WORK TO COMPLETE:
Which lines run from the start of the data below to the line containing "the arithmetic of"? Set them down exactly, with none added.

=== TASK INPUT ===

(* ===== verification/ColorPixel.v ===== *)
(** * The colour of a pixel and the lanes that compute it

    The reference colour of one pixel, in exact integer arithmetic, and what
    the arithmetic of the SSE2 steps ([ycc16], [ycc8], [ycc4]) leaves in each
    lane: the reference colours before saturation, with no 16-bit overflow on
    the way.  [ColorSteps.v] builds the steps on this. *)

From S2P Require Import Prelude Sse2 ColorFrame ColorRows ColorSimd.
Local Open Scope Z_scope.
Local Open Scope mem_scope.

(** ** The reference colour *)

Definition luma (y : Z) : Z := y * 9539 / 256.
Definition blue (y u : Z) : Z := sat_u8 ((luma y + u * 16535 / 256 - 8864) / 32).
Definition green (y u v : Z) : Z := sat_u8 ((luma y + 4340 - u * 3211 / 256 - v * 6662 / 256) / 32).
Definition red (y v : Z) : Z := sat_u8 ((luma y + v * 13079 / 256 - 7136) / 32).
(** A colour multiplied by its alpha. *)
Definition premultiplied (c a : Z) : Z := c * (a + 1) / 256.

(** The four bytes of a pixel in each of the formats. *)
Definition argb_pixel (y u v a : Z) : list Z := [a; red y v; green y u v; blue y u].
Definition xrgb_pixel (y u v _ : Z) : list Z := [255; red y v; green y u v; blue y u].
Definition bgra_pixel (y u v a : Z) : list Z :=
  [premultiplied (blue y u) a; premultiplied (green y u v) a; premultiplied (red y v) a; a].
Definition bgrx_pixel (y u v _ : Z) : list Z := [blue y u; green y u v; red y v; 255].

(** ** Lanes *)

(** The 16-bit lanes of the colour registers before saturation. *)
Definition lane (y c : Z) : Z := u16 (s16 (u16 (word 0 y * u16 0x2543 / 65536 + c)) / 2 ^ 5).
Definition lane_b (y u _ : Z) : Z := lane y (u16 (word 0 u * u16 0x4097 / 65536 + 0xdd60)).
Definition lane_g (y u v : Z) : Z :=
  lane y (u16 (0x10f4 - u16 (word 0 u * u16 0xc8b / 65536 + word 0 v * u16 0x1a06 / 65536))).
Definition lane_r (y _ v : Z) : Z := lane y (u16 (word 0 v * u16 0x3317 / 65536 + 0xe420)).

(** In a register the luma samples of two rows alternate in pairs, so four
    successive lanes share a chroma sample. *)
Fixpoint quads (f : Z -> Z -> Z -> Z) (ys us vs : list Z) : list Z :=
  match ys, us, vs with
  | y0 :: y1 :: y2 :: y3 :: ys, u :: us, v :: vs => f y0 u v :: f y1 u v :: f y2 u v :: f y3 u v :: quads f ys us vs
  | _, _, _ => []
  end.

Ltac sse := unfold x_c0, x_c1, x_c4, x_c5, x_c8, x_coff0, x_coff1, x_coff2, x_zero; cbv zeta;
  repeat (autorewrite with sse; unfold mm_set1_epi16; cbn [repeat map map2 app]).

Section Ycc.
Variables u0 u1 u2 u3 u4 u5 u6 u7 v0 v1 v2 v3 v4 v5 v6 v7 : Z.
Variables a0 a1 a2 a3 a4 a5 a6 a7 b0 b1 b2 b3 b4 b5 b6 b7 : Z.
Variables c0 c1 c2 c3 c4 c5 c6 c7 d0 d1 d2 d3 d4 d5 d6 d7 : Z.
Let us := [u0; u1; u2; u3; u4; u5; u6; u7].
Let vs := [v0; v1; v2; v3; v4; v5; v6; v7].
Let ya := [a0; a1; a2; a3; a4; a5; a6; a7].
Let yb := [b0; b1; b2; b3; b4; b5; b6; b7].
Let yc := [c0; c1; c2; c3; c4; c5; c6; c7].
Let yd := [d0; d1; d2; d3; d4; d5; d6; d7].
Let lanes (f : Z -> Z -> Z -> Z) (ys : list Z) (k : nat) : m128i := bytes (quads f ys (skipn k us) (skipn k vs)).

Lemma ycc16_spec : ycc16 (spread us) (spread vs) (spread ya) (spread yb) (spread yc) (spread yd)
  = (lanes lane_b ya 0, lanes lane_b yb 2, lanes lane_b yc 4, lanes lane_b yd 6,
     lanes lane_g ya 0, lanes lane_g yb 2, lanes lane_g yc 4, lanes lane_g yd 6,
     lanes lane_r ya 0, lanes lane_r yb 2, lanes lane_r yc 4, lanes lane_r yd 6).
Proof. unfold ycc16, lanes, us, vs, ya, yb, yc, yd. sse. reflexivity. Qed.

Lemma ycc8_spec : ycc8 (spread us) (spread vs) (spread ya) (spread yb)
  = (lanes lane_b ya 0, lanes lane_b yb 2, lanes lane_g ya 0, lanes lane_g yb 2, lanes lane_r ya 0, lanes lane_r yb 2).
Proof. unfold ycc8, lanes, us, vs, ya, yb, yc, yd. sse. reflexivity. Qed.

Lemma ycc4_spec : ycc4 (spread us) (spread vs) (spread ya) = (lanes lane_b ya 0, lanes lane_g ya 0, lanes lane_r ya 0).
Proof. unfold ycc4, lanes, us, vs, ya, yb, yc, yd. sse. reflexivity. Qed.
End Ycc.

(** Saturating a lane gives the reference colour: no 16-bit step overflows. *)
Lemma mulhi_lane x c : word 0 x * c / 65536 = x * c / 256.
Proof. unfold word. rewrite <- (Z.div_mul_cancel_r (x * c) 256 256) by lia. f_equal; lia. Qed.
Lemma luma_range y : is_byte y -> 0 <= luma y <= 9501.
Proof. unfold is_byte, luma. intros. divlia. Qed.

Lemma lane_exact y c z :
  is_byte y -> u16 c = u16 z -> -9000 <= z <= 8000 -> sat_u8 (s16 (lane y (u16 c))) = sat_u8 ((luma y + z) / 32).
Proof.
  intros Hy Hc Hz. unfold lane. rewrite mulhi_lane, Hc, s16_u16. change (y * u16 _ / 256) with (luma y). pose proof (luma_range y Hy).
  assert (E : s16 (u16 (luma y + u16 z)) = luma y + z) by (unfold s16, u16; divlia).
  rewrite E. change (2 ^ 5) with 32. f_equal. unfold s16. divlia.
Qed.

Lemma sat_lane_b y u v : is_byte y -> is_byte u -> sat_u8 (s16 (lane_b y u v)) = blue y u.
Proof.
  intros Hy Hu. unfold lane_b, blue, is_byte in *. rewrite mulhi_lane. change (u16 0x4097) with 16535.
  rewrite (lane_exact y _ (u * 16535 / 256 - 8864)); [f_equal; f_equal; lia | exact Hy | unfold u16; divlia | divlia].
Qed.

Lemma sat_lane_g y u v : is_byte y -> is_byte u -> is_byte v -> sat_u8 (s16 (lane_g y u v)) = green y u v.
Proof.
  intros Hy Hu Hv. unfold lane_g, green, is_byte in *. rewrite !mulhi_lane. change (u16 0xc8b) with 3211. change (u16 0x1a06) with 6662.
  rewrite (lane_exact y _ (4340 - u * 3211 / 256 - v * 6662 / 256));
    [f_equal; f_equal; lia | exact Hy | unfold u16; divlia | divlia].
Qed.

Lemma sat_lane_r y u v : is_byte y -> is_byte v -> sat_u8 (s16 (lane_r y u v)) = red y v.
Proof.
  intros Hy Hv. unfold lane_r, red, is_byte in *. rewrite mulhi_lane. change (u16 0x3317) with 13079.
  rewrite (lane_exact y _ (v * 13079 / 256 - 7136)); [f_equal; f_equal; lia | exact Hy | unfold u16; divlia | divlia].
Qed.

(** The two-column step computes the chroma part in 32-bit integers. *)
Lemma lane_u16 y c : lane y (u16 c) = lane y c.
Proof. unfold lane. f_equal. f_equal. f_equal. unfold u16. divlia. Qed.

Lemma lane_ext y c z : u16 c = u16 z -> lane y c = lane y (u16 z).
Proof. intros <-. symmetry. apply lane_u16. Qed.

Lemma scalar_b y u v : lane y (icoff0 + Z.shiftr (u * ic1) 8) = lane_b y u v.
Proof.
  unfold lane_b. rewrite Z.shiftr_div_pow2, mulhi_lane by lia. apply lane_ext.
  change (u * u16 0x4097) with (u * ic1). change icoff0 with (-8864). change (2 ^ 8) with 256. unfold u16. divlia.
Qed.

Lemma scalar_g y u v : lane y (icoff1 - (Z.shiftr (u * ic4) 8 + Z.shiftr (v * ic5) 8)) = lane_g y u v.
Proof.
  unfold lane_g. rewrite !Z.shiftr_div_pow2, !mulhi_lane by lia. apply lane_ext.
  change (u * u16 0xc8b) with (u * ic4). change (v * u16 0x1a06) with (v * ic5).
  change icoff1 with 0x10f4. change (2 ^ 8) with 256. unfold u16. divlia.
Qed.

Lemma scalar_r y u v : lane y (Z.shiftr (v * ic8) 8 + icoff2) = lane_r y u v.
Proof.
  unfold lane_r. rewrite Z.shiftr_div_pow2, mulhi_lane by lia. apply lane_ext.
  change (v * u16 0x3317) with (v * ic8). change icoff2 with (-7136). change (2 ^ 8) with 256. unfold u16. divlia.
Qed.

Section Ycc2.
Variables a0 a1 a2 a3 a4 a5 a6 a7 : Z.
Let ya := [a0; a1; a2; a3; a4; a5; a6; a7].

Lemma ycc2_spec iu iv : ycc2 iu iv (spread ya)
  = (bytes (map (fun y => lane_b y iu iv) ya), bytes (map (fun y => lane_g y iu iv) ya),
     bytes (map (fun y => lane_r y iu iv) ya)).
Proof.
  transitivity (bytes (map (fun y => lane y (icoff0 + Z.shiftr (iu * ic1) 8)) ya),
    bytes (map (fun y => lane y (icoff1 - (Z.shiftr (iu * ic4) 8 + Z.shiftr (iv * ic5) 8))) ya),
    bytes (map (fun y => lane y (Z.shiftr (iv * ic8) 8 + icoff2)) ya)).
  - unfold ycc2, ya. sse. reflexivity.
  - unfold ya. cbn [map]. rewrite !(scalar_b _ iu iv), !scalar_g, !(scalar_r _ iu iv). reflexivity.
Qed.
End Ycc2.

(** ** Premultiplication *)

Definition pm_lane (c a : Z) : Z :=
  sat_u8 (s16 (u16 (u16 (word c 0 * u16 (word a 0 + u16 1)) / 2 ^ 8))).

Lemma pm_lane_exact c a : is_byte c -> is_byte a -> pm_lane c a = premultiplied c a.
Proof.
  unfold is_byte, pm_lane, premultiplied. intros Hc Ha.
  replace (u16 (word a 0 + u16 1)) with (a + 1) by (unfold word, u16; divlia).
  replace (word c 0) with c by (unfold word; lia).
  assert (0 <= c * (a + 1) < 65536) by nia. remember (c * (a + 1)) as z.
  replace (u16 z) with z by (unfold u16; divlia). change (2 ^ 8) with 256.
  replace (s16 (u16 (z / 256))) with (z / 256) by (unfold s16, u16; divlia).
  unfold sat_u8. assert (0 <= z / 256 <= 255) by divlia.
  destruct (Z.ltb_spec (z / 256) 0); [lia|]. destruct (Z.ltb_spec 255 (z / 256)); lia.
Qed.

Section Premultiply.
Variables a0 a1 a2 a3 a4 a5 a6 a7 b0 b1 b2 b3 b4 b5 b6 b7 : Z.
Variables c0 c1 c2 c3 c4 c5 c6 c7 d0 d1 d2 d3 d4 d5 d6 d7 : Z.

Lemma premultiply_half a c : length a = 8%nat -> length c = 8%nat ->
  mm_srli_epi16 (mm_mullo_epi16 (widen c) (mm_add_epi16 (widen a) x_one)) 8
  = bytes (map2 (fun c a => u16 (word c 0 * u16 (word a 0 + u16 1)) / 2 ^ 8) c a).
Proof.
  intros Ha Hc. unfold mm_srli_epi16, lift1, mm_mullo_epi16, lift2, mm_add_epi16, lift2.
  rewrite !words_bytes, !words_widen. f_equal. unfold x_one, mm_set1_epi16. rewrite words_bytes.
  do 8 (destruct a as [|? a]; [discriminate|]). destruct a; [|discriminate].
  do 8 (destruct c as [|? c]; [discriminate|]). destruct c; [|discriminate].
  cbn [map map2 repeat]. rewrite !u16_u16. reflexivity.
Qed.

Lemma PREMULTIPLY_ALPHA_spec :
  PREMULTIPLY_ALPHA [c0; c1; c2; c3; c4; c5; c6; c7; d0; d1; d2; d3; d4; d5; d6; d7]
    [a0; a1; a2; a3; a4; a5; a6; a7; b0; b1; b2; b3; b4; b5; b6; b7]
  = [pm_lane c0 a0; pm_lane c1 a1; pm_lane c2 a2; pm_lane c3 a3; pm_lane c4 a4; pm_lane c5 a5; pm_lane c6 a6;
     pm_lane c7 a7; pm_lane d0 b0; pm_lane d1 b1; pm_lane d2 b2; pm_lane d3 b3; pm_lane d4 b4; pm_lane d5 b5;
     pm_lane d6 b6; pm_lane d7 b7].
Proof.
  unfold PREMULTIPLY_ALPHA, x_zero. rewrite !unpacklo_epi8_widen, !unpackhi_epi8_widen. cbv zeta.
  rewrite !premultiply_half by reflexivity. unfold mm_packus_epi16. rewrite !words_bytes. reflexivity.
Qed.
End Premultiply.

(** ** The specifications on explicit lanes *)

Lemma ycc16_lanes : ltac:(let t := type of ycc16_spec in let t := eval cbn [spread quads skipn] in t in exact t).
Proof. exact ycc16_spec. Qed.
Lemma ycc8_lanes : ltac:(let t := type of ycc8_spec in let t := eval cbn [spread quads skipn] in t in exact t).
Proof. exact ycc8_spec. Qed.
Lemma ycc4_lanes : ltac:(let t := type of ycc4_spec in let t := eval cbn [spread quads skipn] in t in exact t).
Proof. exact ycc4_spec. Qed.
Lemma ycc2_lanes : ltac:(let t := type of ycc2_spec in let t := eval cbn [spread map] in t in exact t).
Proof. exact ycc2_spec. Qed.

===

WRITTEN RESPONSE:
(* ===== verification/ColorPixel.v ===== *)
(** * The colour of a pixel and the lanes that compute it

    The reference colour of one pixel, in exact integer arithmetic, and what
    the arithmetic of the SSE2 steps ([ycc16], [ycc8], [ycc4]) leaves in each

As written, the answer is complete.